We examined the largest regulator (gene with most out-going connections) within each population, evolved under stressed (S +), stress-free (S ) or non-adaptive (NA; random fitness function) conditions. Table 3 shows the mean percentage of genome regulated and percentage of all network interactions regulated by the largest regulator in each of the 10 replicate populations (networks with multiple different regulators were excluded. Full data available in Supplementary Table S1). Under stressed conditions 62.9% of all genes were regulated by the largest regulator, and a similar proportion (57.1%) of genes was regulated under stress-free conditions. In non-adaptively evolved populations, the percentage of genes regulated by the largest regulator was significantly smaller, with an average of 11.2% of genes regulated (stressed: P = 1.717 × 10−4; stress-free: P = 1.817 × 10−4). The total proportion of network interactions regulated by the largest regulator was also significantly higher in the stress (22.8%) and stress-free (19.6%) populations, than the 1% in non-adaptive populations (stressed: P = 1.083 × 10−5; stress-free: P = 1.083 × 10−5). The numbers of positive and negative interactions by the largest regulator in the non-adaptive populations were statistically equivalent (P = 0.23), whereas stressed populations had a significant bias towards negative interactions (100%; P = 6.386 × 10−5), and the stress-free populations had a less significant bias towards negative interactions (66.2%; P = 2.305 × 10−3). None of the largest regulators within the non-adaptively evolved populations were classed as global regulators, but in stressed populations 100% and in stress-less populations 90% of the largest regulators were classed as global regulators. Global regulation was therefore strongly selected for under both stressed and stress-free environmental conditions, and adaptive regulator structure is significantly different from non-adaptive regulator structure. Analysis of the largest regulators in the randomly generated networks is in Supplementary Results and Supplementary Table S2.

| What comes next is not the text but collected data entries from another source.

(* ===== verification/Header.v ===== *)
(** * Block headers ([src/src/primitives/pureheader.h], [pureheader.cpp])

    A header and its 80-byte format, the reading of the version field (base
    version, merge-mining flag, chain id), and its two hashes.  The hash
    functions are parameters. *)

From S2P Require Import Prelude Serialize Script Base58.
Open Scope Z_scope.
Open Scope kubu_scope.
Open Scope reader_scope.

(** [scrypt_1024_1_1_256] on the 80 bytes of a header. *)
Class PowOps := { scrypt_1024_1_1_256 : bytes -> Z }.

Definition VERSION_AUXPOW : Z := Z.shiftl 1 8.
Definition VERSION_CHAIN_START : Z := Z.shiftl 1 16.

Record CPureBlockHeader := mkHeader {
  hdr_nVersion : Z;
  hashPrevBlock : Z;
  hdr_hashMerkleRoot : Z;
  hdr_nTime : Z;
  hdr_nBits : Z;
  hdr_nNonce : Z
}.
#[export] Instance CPureBlockHeader_eq_dec : EqDecision CPureBlockHeader.
Proof. solve_decision. Defined.

Definition header_null : CPureBlockHeader := mkHeader 0 0 0 0 0 0.
Definition header_IsNull (h : CPureBlockHeader) : bool := hdr_nBits h =? 0.

#[export] Instance Serializable_CPureBlockHeader : Serializable CPureBlockHeader := {
  Serialize h := Serialize_int32 (hdr_nVersion h) ++ Serialize_blob 32 (hashPrevBlock h)
    ++ Serialize_blob 32 (hdr_hashMerkleRoot h) ++ Serialize_uint32 (hdr_nTime h)
    ++ Serialize_uint32 (hdr_nBits h) ++ Serialize_uint32 (hdr_nNonce h);
  Unserialize := v <-- Unserialize_int32 ;; p <-- Unserialize_blob 32 ;; m <-- Unserialize_blob 32 ;;
    t <-- Unserialize_uint32 ;; b <-- Unserialize_uint32 ;; n <-- Unserialize_uint32 ;;
    rret (mkHeader v p m t b n)
}.

Definition header_GetHash `{CryptoOps} (h : CPureBlockHeader) : Z := Hash (Serialize h).
Definition GetPoWHash `{PowOps} (h : CPureBlockHeader) : Z := scrypt_1024_1_1_256 (Serialize h).
Definition header_GetBlockTime (h : CPureBlockHeader) : Z := hdr_nTime h.

(** ** The version field *)

Definition GetBaseVersion (ver : Z) : Z := Z.rem ver VERSION_AUXPOW.
Definition GetChainId (ver : Z) : Z := Z.shiftr ver 16.
Definition IsAuxpow (ver : Z) : bool := negb (Z.land ver VERSION_AUXPOW =? 0).
Definition SetChainId (ver chainId : Z) : Z :=
  Z.lor (Z.rem ver VERSION_CHAIN_START) (i32 (chainId * VERSION_CHAIN_START)).
Definition SetAuxpowFlag (ver : Z) (auxpow : bool) : Z :=
  if auxpow then Z.lor ver VERSION_AUXPOW else Z.land ver (Z.lnot VERSION_AUXPOW).
Definition IsLegacy (ver : Z) : bool := (ver =? 1) || (ver =? 2) && (GetChainId ver =? 0).

Definition SetBaseVersion (ver nBaseVersion nChainId : Z) : result Z :=
  reject (negb ((1 <=? nBaseVersion) && (nBaseVersion <? VERSION_AUXPOW)))
    with "assertion nBaseVersion >= 1 && nBaseVersion < VERSION_AUXPOW failed" ;
  reject (IsAuxpow ver) with "assertion !IsAuxpow() failed" ;
  Ok (Z.lor nBaseVersion (i32 (nChainId * VERSION_CHAIN_START))).

(** ** Lemmas *)

Definition header_wf (h : CPureBlockHeader) : Prop :=
  in_i32 (hdr_nVersion h) /\ 0 <= hashPrevBlock h < 256 ^ 32 /\ 0 <= hdr_hashMerkleRoot h < 256 ^ 32 /\
  in_u32 (hdr_nTime h) /\ in_u32 (hdr_nBits h) /\ in_u32 (hdr_nNonce h).

Lemma Unserialize_uint32_app z rest : in_u32 z -> Unserialize_uint32 (Serialize_uint32 z ++ rest) = (Ok z, rest).
Proof. intros Hz. by apply (ser_readdata_app 4). Qed.

#[export] Instance SerializeOk_CPureBlockHeader : SerializeOk CPureBlockHeader header_wf.
Proof.
  intros [v p m t b n] rest (Hv & Hp & Hm & Ht & Hb & Hn).
  cbn [hdr_nVersion hashPrevBlock hdr_hashMerkleRoot hdr_nTime hdr_nBits hdr_nNonce Serialize Unserialize
    Serializable_CPureBlockHeader] in *.
  rewrite <- !app_assoc.
  erewrite rbind_Ok by by apply Unserialize_int32_app. erewrite rbind_Ok by by apply Unserialize_blob_app.
  erewrite rbind_Ok by by apply Unserialize_blob_app. erewrite rbind_Ok by by apply Unserialize_uint32_app.
  erewrite rbind_Ok by by apply Unserialize_uint32_app. by erewrite rbind_Ok by by apply Unserialize_uint32_app.
Qed.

Table 3 Largest regulator statistics in stressed (S +), stress-free (S ) and non-adaptive (NA) populations

Complexity of a Network Arises in Stages

We examined the entire evolutionary history of a number of models from each type of population. Figure 3 shows selected ‘snapshots’ of the best performing model in one of the stressed populations over its 10,000 generation lineage. The initial network (randomly generated) consists of a small energy regulation system regulating a single biosynthesis pathway, and an inter-connected growth system (Fig. 3a). Additionally, a stress response system is present. This network is non-viable (able to survive no more than 50 time-steps) and with the minimal system architecture is not complex.

Fig. 3
figure 3

Incremental evolution of a functionally complex gene regulatory network. The network initially starts with each type sub-system, yet is unable to survive more than a few tens of time-steps (a). After 100 generations the network structure has changed dramatically, losing the growth system, but gaining an efficient stress response system (b). By 250 generations a second stress response system has evolved, and also the energy regulation system has continued to grow (c). By 500 generations a number of small global regulators have evolved, further increasing the energy regulation system (d). The network also has a number of redundant regulators each performing identical roles. A growth system has also re-emerged which is interacting with stress and energy regulation systems. The first replication event after 1,166 generations shows the network has a very efficient set of stress response systems, and also the emergence of just two co-regulating global regulators performing the majority of the energy regulation (e). The different systems have become increasingly interconnected. After 1,500 generations only a single global regulator now performs the key role in global regulation (f). An independent growth system has also emerged, which is now viable due to efficient energy regulation and stress systems. Network functionality remains similar after 5,000 generations, with the global regulator increasing the number of pathways regulated, and recruitment of another gene as a transient global regulator (g). The growth system has increased in efficiency, now utilising the energy signals. After 10,000 generations network structure and function is again similar (h). The energy regulation system is still controlled by the same global regulator, and a secondary weaker connected regulator. The main growth system is now independent of other systems, and a second has evolved within the energy regulation and stress systems. The network functionality is evolved in stages, with certain systems as prerequisites for the sustainability of others

The network evolution progresses in two broad phases; this is related to the two components of the fitness function. In the first phase (Fig. 3a–d), the networks are unable to be replicated, and selection is for longevity. In the second phase (Fig. 3e–h), the networks are able to replicate, and selection is for rate of growth. After 100 generations the network has substantially changed from its initial state (Fig. 3b). The complexity of the energy regulation system is increased, with three biosynthesis pathways regulated. A second stress response system has evolved, whilst the complexity and efficiency of the original response system has increased, with the addition of activation by its associated receptor. The specific growth system has been lost, with increasing efficiency of energy regulation. This together with the stress response systems allow the network to survive around 100 time-steps. The network after 250 generations has increased the efficiency of the second stress response system, also evolving activation by its receptor (Fig. 3c). The increased efficiency of the stress response systems now prevents the cell from dying due to the lethal stress levels. The efficiency of the energy regulation systems has further increased, with additional input pathways regulating the biosynthesis pathways. This network is able to survive between 150 and 250 time-steps. The network after 500 generations again has an increasingly complex energy regulation system, with three co-regulating global regulators providing an efficient, but redundant, energy saving mechanism (Fig. 3d). A different growth mechanism has also reappeared, but the energetic cost is still not sustained by the network. These adaptations increase the survival to between 300 and 400 time-steps.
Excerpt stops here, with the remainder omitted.